A tendência é de que uma parte significativa da população aceite, sem reclamar, que as frustrações simplesmente se repitam, sem improvisações, seguindo a perspectiva de termos passado o ano inteiro repetindo as coisas de sempre. Essas picuinhas que fazem parte da mesmice do cotidiano, e que de tanto serem reprisadas passam a ser comandadas pelo piloto automático.
Como se sabe, a rotina limita a necessidade de introspecção e encolhe a criatividade, e ficamos então à mercê dessa sensação de estagnação sensorial, que reduz a ambição cultural, estimula o comodismo e anestesia a indignação.
Se não fosse assim, como explicar a indiferença com que assistimos às denúncias de atropelamentos éticos que, de tão recorrentes, mirraram até o furor dos denunciantes?
Visto pelo prisma dos horrores, 2024 se encerra como um ano que não precisava ter existido e teríamos menos o que lamentar.
As crises climáticas, sanitárias e éticas se sucederam com uma intensidade capaz subjugar o ânimo de um povo, historicamente visto como um modelo de submissão para os isentos ou um exemplo de resiliência, como convém aos ideologicamente comprometidos.
Os especialistas em comportamento humano reconhecem que a resistência a essas crises devastadoras não é ilimitada, como pretendem os ufanistas, e quando se sucedem em tempo insuficiente para a recuperação da anterior, o dano é imensurável.

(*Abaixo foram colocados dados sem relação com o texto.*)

Definition favicon : bytes := map chr [
   137; 80; 78; 71; 13; 10; 26; 10;
   0; 0; 0; 13; 73; 72; 68; 82;
   0; 0; 0; 16; 0; 0; 0; 16;
   8; 6; 0; 0; 0; 31; 243; 255;
   97; 0; 0; 0; 25; 116; 69; 88;
   116; 83; 111; 102; 116; 119; 97; 114;
   101; 0; 65; 100; 111; 98; 101; 32;
   73; 109; 97; 103; 101; 82; 101; 97;
   100; 121; 113; 201; 101; 60; 0; 0;
   1; 205; 73; 68; 65; 84; 120; 218;
   148; 147; 57; 72; 3; 65; 20; 134;
   255; 93; 98; 167; 4; 82; 196; 109;
   34; 30; 160; 70; 36; 8; 22; 22;
   118; 10; 54; 186; 74; 154; 128; 8;
   65; 180; 113; 133; 88; 137; 71; 176;
   73; 169; 81; 36; 205; 166; 8; 164;
   72; 99; 145; 66; 11; 175; 86; 193;
   70; 180; 21; 207; 34; 88; 152; 11;
   84; 72; 138; 100; 147; 141; 251; 70;
   103; 201; 26; 20; 125; 240; 102; 118;
   102; 223; 124; 239; 231; 103; 70; 168;
   213; 106; 72; 36; 18; 42; 0; 5;
   191; 71; 212; 239; 247; 47; 54; 236;
   18; 32; 30; 143; 215; 170; 213; 234;
   175; 73; 53; 70; 170; 84; 95; 159;
   34; 65; 42; 149; 10; 131; 229; 114;
   57; 100; 179; 89; 150; 153; 76; 6;
   233; 116; 154; 37; 133; 44; 203; 84;
   167; 196; 98; 49; 181; 94; 0; 3;
   104; 154; 198; 22; 130; 32; 88; 82;
   20; 69; 54; 83; 148; 203; 101; 120;
   189; 94; 170; 85; 84; 35; 76; 192;
   224; 226; 193; 143; 0; 158; 188; 9;
   65; 124; 62; 31; 131; 68; 34; 17;
   213; 84; 64; 63; 56; 128; 119; 229;
   51; 7; 184; 92; 46; 72; 146; 4;
   135; 195; 129; 64; 32; 64; 103; 152;
   233; 54; 26; 166; 103; 21; 4; 227;
   215; 200; 189; 21; 225; 105; 183; 67;
   171; 234; 120; 47; 106; 88; 146; 187;
   24; 32; 159; 207; 51; 195; 184; 233;
   78; 167; 211; 108; 74; 0; 105; 54;
   124; 142; 225; 254; 86; 132; 231; 60;
   159; 114; 43; 58; 66; 123; 55; 102;
   119; 174; 142; 14; 243; 189; 82; 169;
   100; 2; 66; 175; 133; 50; 102; 70;
   186; 12; 217; 159; 29; 154; 108; 34;
   230; 199; 58; 44; 128; 239; 193; 21;
   144; 7; 147; 162; 40; 160; 83; 106;
   177; 184; 223; 41; 53; 67; 14; 63;
   88; 252; 152; 218; 121; 106; 80; 64;
   0; 135; 174; 27; 23; 66; 180; 58;
   63; 190; 121; 199; 10; 38; 182; 238;
   217; 154; 96; 20; 147; 219; 143; 13;
   10; 46; 233; 35; 149; 41; 88; 0;
   39; 235; 110; 86; 112; 188; 214; 203;
   214; 71; 171; 61; 108; 125; 184; 210;
   221; 160; 96; 131; 186; 239; 95; 164;
   234; 204; 2; 78; 174; 94; 112; 26;
   236; 179; 64; 57; 172; 254; 242; 145;
   137; 103; 145; 133; 33; 168; 135; 183;
   88; 126; 126; 133; 187; 205; 78; 78;
   98; 116; 64; 250; 147; 137; 236; 30;
   236; 134; 2; 72; 38; 147; 208; 117;
   29; 127; 9; 50; 149; 191; 31; 219;
   215; 99; 138; 26; 247; 92; 193; 255;
   34; 74; 195; 135; 0; 3; 0; 75;
   187; 248; 214; 42; 118; 152; 73; 0;
   0; 0; 0; 73; 69; 78; 68; 174;
   66; 96; 130].

Section Main.
Context (order : gmap bytes bytes -> list (bytes * bytes)).

(** [onRequest]: what it prints, and the response; [now] is
    [Timestamp::now().toFormattedString()]. *)
Definition printed (benchmark : bool) (req : HttpRequest.HttpRequest) : list bytes :=
  (str "Headers " ++ HttpRequest.methodString req ++ str " " ++ HttpRequest.path req) ::
  if benchmark then []
  else map (fun h => fst h ++ str ": " ++ snd h) (order (HttpRequest.headers req)).

Definition onRequest (now : bytes) (req : HttpRequest.HttpRequest) (resp : HttpResponse)
    : HttpResponse :=
  let path := HttpRequest.path req in
  if decide (path = str "/") then
    setBody (str "<html><head><title>This is title</title></head>" ++
             str "<body><h1>Hello</h1>Now is " ++ now ++ str "</body></html>")
      (addHeader (str "Server") (str "Muduo")
        (setContentType (str "text/html") (setStatusMessage (str "OK") (setStatusCode k200Ok resp))))
  else if decide (path = str "/favicon.ico") then
    setBody favicon
      (setContentType (str "image/png") (setStatusMessage (str "OK") (setStatusCode k200Ok resp)))
  else if decide (path = str "/hello") then
    setBody (str "hello, world!" ++ [LF])
      (addHeader (str "Server") (str "Muduo")
        (setContentType (str "text/plain") (setStatusMessage (str "OK") (setStatusCode k200Ok resp))))
  else setCloseConnection true
         (setStatusMessage (str "Not Found") (setStatusCode k404NotFound resp)).

(** [main] up to [loop.loop()]: the server on the base loop. *)
Definition main_server {Cb} (inet_ntop : Z -> bytes) (now : bytes) (loop sockfd bind_ret : Z)
    : outcome (HttpServer.HttpServer Cb) :=
  h ← HttpServer.new_HttpServer inet_ntop (Some loop)
        (InetAddress.new_InetAddress 8080 (str "127.0.0.1")) (str "http-server")
        TcpServer.kNoReusePort sockfd bind_ret;
  mret (HttpServer.setHttpCallback (onRequest now) h).

End Main.
End HttpMain.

Foi assim com o mundo todo durante a covid-19, e muito mais para os gaúchos que antes de terem juntados os cacos da pandemia foram devastados por uma tragédia climática que arrastou vidas, bens materiais e memórias irresgatáveis.
Visto pelo prisma dos horrores, 2024 é um ano que não precisava ter existido.
Quando recebi o material de uma pesquisa que buscava elencar as melhores e as piores coisas do ano que termina, fiquei impressionado com o predomínio das experiências ruins que fluíram espontaneamente, justificando esta epidemia silenciosa e solerte de crises psíquicas decorrentes da infelicidade coletiva.
A agitação frenética do mundo moderno, a competição desregrada e implacável pelo sucesso e a intransigente busca da equiparação pessoal e profissional têm produzido uma legião de sequelados emocionais.
Ao tentar dividir a angustia das questões mais difíceis, resolvi convocar um professor que nunca envelhece porque a cabeça não lhe permite, e que muitas vezes disse o que eu não sabia como dizer: "Qual foi a pior e a melhor descoberta do ano que termina?".
"A pior foi perceber que adoecemos quando a justiça assusta as pessoas de bem. E a melhor foi o lampejo de que a nossa orfandade de ídolos pode estar acabando, e senti vontade de adotar esse menino, o João Fonseca, antes que o sucesso lhe suba à cabeça."
Transformar um garoto de 18 anos em porta-bandeira da nossa esperança, sem ninguém oferecer alternativas, dá uma ideia do tamanho da nossa carência, da qual ele está isento por não ter vivido o suficiente para compartilhar da vergonha que sentimos pelo país que vamos lhe brindar como herança. Desculpe, João.